From: Itamar Syn-H. <it...@di...> - 2010-06-08 22:45:57
|
Hi there, I tried using charp-VTD-XML to parse he-Wikipedia XMLs. The unpacked XML is about 1GB of size, so not having Extended VTD-XML available for C# shouldn't be an issue. I'm running the following simple code: VTDGen vg = new VTDGen(); AutoPilot ap = new AutoPilot(); ap.selectXPath("//page"); if (vg.parseFile(ofd.FileName, false)) { VTDNav vn = vg.getNav(); ap.bind(vn); while (ap.evalXPath() != -1) { } } However, vg.parseFile never returns true for that file. I tried converting the file to a UTF8 with BOM, and that didn't help either. Copied a few sections (including Unicode characters) to a smaller file, and the smaller file was parsed OK. I really have no idea whats going on - especially since VX doesn't throw any exception.
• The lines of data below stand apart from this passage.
(** * Pixlim: the image records, their compression batches and their export

    A shallow embedding of [app/page.tsx] (the [HomePage] component and its
    [ImageCard]) and of [lib/image-processing.ts].  React state becomes an
    explicit state record, every asynchronous completion becomes a labelled
    step, and the browser and the two libraries ([browser-image-compression],
    [JSZip]) appear only through the values they hand back. *)

From Stdlib Require Import ZArith Lia Ascii String.
From Stdlib Require PrimFloat Uint63.
From stdpp Require Import base decidable option list strings pretty gmap.

Open Scope string_scope.
Open Scope Z_scope.

(** ** Browser values *)

(** A [Blob] is its bytes; [blob.size] is their number. *)
Definition Blob := list Z.

Definition blob_size (b : Blob) : Z := Z.of_nat (length b).

(** A [File]: the three fields the page reads. *)
Module File.
Record t := mk {
  name : string;
  type : string;
  size : Z
}.
End File.

(** [s.startsWith(p)] *)
Definition startsWith (p s : string) : bool := String.prefix p s.

(** ** lib/image-processing.ts *)

Module ImageProcessing.

(** What [imageCompression(file, options)] followed by
    [imageCompression.getDataUrlFromFile] settles to: a blob with its data
    URL, or a thrown value rendered as a message. *)
Inductive Settled :=
| Fulfilled (blob : Blob) (dataUrl : string)
| Thrown (message : string).

(** What [compressImage] settles to: its [catch] block rethrows every
    failure as an [Error] whose message names the file. *)
Inductive CompressResult :=
| Resolved (blob : Blob) (dataUrl : string)
| Rejected (message : string).

Definition compressImage (file : File.t) (lib : Settled) : CompressResult :=
  match lib with
  | Fulfilled blob dataUrl => Resolved blob dataUrl
  | Thrown m =>
      Rejected ("Failed to compress image: " +:+ File.name file +:+ ". " +:+ m)
  end.

(** The part of a [JSZip] object that [createZip] uses.  [generateAsync]
    answers [None] when its promise rejects. *)
Class JSZip (Zip : Type) := {
  newZip : Zip;
  zipFile : string -> Blob -> Zip -> Zip;
  generateAsync : Zip -> option Blob
}.

Definition createZip {Zip} `{JSZip Zip} (files : list (string * Blob))
  : option Blob :=
  generateAsync (fold_left (fun zip f => zipFile (fst f) (snd f) zip) files newZip).

Definition getFileExtension (mimeType : string) : string :=
  if String.eqb mimeType "image/jpeg" then "jpg"
  else if String.eqb mimeType "image/png" then "png"
  else if String.eqb mimeType "image/webp" then "webp"
  else "bin".

End ImageProcessing.

(** ** The file name of a download *)

(** A character the class [[^/.]] accepts. *)
Definition ext_char (c : ascii) : bool :=
  negb (Ascii.eqb c "/") && negb (Ascii.eqb c ".").

Fixpoint all_ext_chars (s : string) : bool :=
  match s with
  | EmptyString => true
  | String c r => ext_char c && all_ext_chars r
  end.

(** Whether [/\.[^/.]+$/] matches with its first character at the head of
    [s]: a dot, then one or more accepted characters, then the end. *)
Definition ext_matches_here (s : string) : bool :=
  match s with
  | String c (String _ _ as t) => Ascii.eqb c "." && all_ext_chars t
  | _ => false
  end.

(** [s.replace(/\.[^/.]+$/, "")]: the leftmost match runs to the end of the
    string, so replacing it by the empty string keeps what comes before. *)
Fixpoint removeExtension (s : string) : string :=
  if ext_matches_here s then EmptyString
  else match s with
       | EmptyString => EmptyString
       | String c r => String c (removeExtension r)
       end.

(** The template
    [`compressed_${file.name.replace(...)}.${getFileExtension(file.type)}`],
    written three times in the page. *)
Definition downloadName (file : File.t) : string :=
  "compressed_" +:+ removeExtension (File.name file) +:+ "." +:+
  ImageProcessing.getFileExtension (File.type file).

(** ** app/page.tsx: the records *)

Inductive Status := Pending | Compressing | Completed | Error.

#[global] Instance Status_eq_dec : EqDecision Status.
Proof. solve_decision. Defined.

(** [interface CompressedImage]; [null] and an absent [error] are [None]. *)
Module CompressedImage.
Record t := mk {
  id : string;
  file : File.t;
  originalUrl : string;
  originalSize : Z;
  compressedUrl : option string;
  compressedBlob : option Blob;
  compressedSize : option Z;
  status : Status;
  error : option string;
  quality : Z
}.
End CompressedImage.

Import CompressedImage (file, originalUrl, originalSize, compressedUrl,
  compressedBlob, compressedSize, status, error, quality).

Definition ids (l : list CompressedImage.t) : list string :=
  map CompressedImage.id l.

(** The MIME test written in [handleDrop] (twice) and [handleFileSelect]. *)
Definition accepted (f : File.t) : bool :=
  startsWith "image/jpeg" (File.type f) ||
  startsWith "image/png" (File.type f) ||
  startsWith "image/webp" (File.type f).

(** ** Intake: [handleDrop] and [handleFileSelect] *)

(** A [FileSystemEntry].  A directory is given by what its reader hands to
    the callbacks of successive [readEntries] calls: the browser delivers a
    directory's entries in one array or in several, and an emptied reader
    answers the empty array. *)
#[warnings="-register-all"] Inductive FileSystemEntry :=
| FileEntry (f : File.t)
| DirectoryEntry (reads : list (list FileSystemEntry)).

(** [processEntry]: a file entry is pushed when its type is accepted; for a
    directory, [createReader()] and one [readEntries] call, then the entries
    of that array in turn. *)
Fixpoint processEntry (entry : FileSystemEntry) : list File.t :=
  match entry with
  | FileEntry f => if accepted f then [f] else []
  | DirectoryEntry reads =>
      match reads with
      | [] => []
      | entries :: _ =>
          (fix each (l : list FileSystemEntry) : list File.t :=
             match l with
             | [] => []
             | subEntry :: l' => (processEntry subEntry ++ each l')%list
             end) entries
      end
  end.

(** Every file entry found anywhere under an entry, in reading order. *)
Fixpoint filesUnder (entry : FileSystemEntry) : list File.t :=
  match entry with
  | FileEntry f => [f]
  | DirectoryEntry reads =>
      (fix arrays (ls : list (list FileSystemEntry)) : list File.t :=
         match ls with
         | [] => []
         | entries :: ls' =>
             ((fix each (l : list FileSystemEntry) : list File.t :=
                match l with
                | [] => []
                | subEntry :: l' => (filesUnder subEntry ++ each l')%list
                end) entries ++ arrays ls')%list
         end) reads
  end.

(** Every directory under the entry hands over all it holds in the first
    array. *)
Fixpoint readAtOnce (entry : FileSystemEntry) : Prop :=
  match entry with
  | FileEntry _ => True
  | DirectoryEntry reads =>
      match reads with
      | [] => True
      | entries :: later =>
          (fix each (l : list FileSystemEntry) : Prop :=
             match l with
             | [] => True
             | subEntry :: l' => readAtOnce subEntry /\ each l'
             end) entries /\ concat later = []
      end
  end.

(** A [DataTransferItem]: its [kind], and what [webkitGetAsEntry()] and
    [getAsFile()] answer ([None] for [null]). *)
Record DataTransferItem := mkItem {
  kind : string;
  webkitGetAsEntry : option FileSystemEntry;
  getAsFile : option File.t
}.

(** The [files] array of [handleDrop] when its loop over the dropped items
    ends. *)
Definition droppedFiles (droppedItems : list DataTransferItem) : list File.t :=
  flat_map (fun item =>
    if String.eqb (kind item) "file" then
      match webkitGetAsEntry item with
      | Some entry => processEntry entry
      | None =>
          match getAsFile item with
          | Some file => if accepted file then [file] else []
          | None => []
          end
      end
    else []) droppedItems.

(** The [files] array of [handleFileSelect]. *)
Definition selectedFiles (files : list File.t) : list File.t :=
  List.filter accepted files.

(** One turn of the loop of [processFiles]: the file, the data URL that
    [readFileAsDataURL] resolved to, and the value of [Date.now()]. *)
Record FileRead := mkRead {
  readFile : File.t;
  readUrl : string;
  readNow : Z
}.

Definition newImage (compressionQuality : Z) (r : FileRead)
  : CompressedImage.t :=
  CompressedImage.mk
    (File.name (readFile r) +:+ "-" +:+ pretty (readNow r))
    (readFile r) (readUrl r) (File.size (readFile r))
    None None None Pending None compressionQuality.

Definition newImages (compressionQuality : Z) (reads : list FileRead)
  : list CompressedImage.t :=
  map (newImage compressionQuality) reads.

(** ** The compression batch: [compressAllImages] *)

(** The guard [img.status === "error" && img.quality === quality]: such a
    record is returned as it is, without a call of [compressImage]. *)
Definition skipped (quality : Z) (img : CompressedImage.t) : bool :=
  bool_decide (status img = Error) && (CompressedImage.quality img =? quality).

(** [{ ...i, status: "compressing", quality: quality }] *)
Definition asCompressing (quality : Z) (i : CompressedImage.t)
  : CompressedImage.t :=
  CompressedImage.mk (CompressedImage.id i) (file i) (originalUrl i)
    (originalSize i) (compressedUrl i) (compressedBlob i) (compressedSize i)
    Compressing (error i) quality.

(** The updater
    [prev.map((i) => (i.id === img.id ? { ...i, ... } : i))]. *)
Definition markCompressing (quality : Z) (img : CompressedImage.t)
    (prev : list CompressedImage.t) : list CompressedImage.t :=
  map (fun i =>
         if String.eqb (CompressedImage.id i) (CompressedImage.id img)
         then asCompressing quality i else i) prev.

(** [error.message || "Compression failed"] *)
Definition messageOr (message : string) : string :=
  if String.eqb message "" then "Compression failed" else message.

(** What the callback of [currentImages.map] returns for a record it did
    not skip, once [compressImage] has settled: the object of the [try]
    block or the object of the [catch] block. *)
Definition settle (quality : Z) (img : CompressedImage.t)
    (lib : ImageProcessing.Settled) : CompressedImage.t :=
  match ImageProcessing.compressImage (file img) lib with
  | ImageProcessing.Resolved blob dataUrl =>
      CompressedImage.mk (CompressedImage.id img) (file img) (originalUrl img)
        (originalSize img) (Some dataUrl) (Some blob) (Some (blob_size blob))
        Completed None quality
  | ImageProcessing.Rejected message =>
      CompressedImage.mk (CompressedImage.id img) (file img) (originalUrl img)
        (originalSize img) None None None
        Error (Some (messageOr message)) quality
  end.

(** A call of [compressAllImages] whose [Promise.all] has not resolved yet:
    its two arguments and, per element of [currentImages], what the mapped
    promise has resolved to ([None] while [compressImage] is running). *)
Record Batch := mkBatch {
  batchQuality : Z;
  currentImages : list CompressedImage.t;
  resolved : list (option CompressedImage.t)
}.

(** The synchronous part of [compressAllImages]: each callback runs up to
    its first [await], in the order of [currentImages]; a skipped record's
    promise resolves to the record, every other callback queues its updater
    and starts [compressImage]. *)
Definition startBatch (quality : Z) (current : list CompressedImage.t) : Batch :=
  mkBatch quality current
    (map (fun img => if skipped quality img then Some img else None) current).

Definition queuedUpdaters (quality : Z) (current prev : list CompressedImage.t)
  : list CompressedImage.t :=
  fold_left (fun st img =>
               if skipped quality img then st else markCompressing quality img st)
            current prev.

(** [Promise.all]: the array of results, once every promise has resolved. *)
Definition allResolved (b : Batch) : option (list CompressedImage.t) :=
  mapM (fun r : option CompressedImage.t => r) (resolved b).

(** ** The page state and its events *)

(** What a [handleDrop] or [handleFileSelect] call in progress holds of the
    render that created it: [images] and [compressionQuality]. *)
Record Closure := mkClosure {
  closureImages : list CompressedImage.t;
  closureQuality : Z
}.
Any idea what could be going wrong, or how I can intercept any trace data? The file is available from http://download.wikimedia.org/hewiki/20100607/hewiki-20100607-pages-articles .xml.bz2 or http://dumps.wikimedia.org/hewiki/latest/hewiki-latest-pages-articles.xml.bz 2 (~200MB download). Thanks. Itamar. |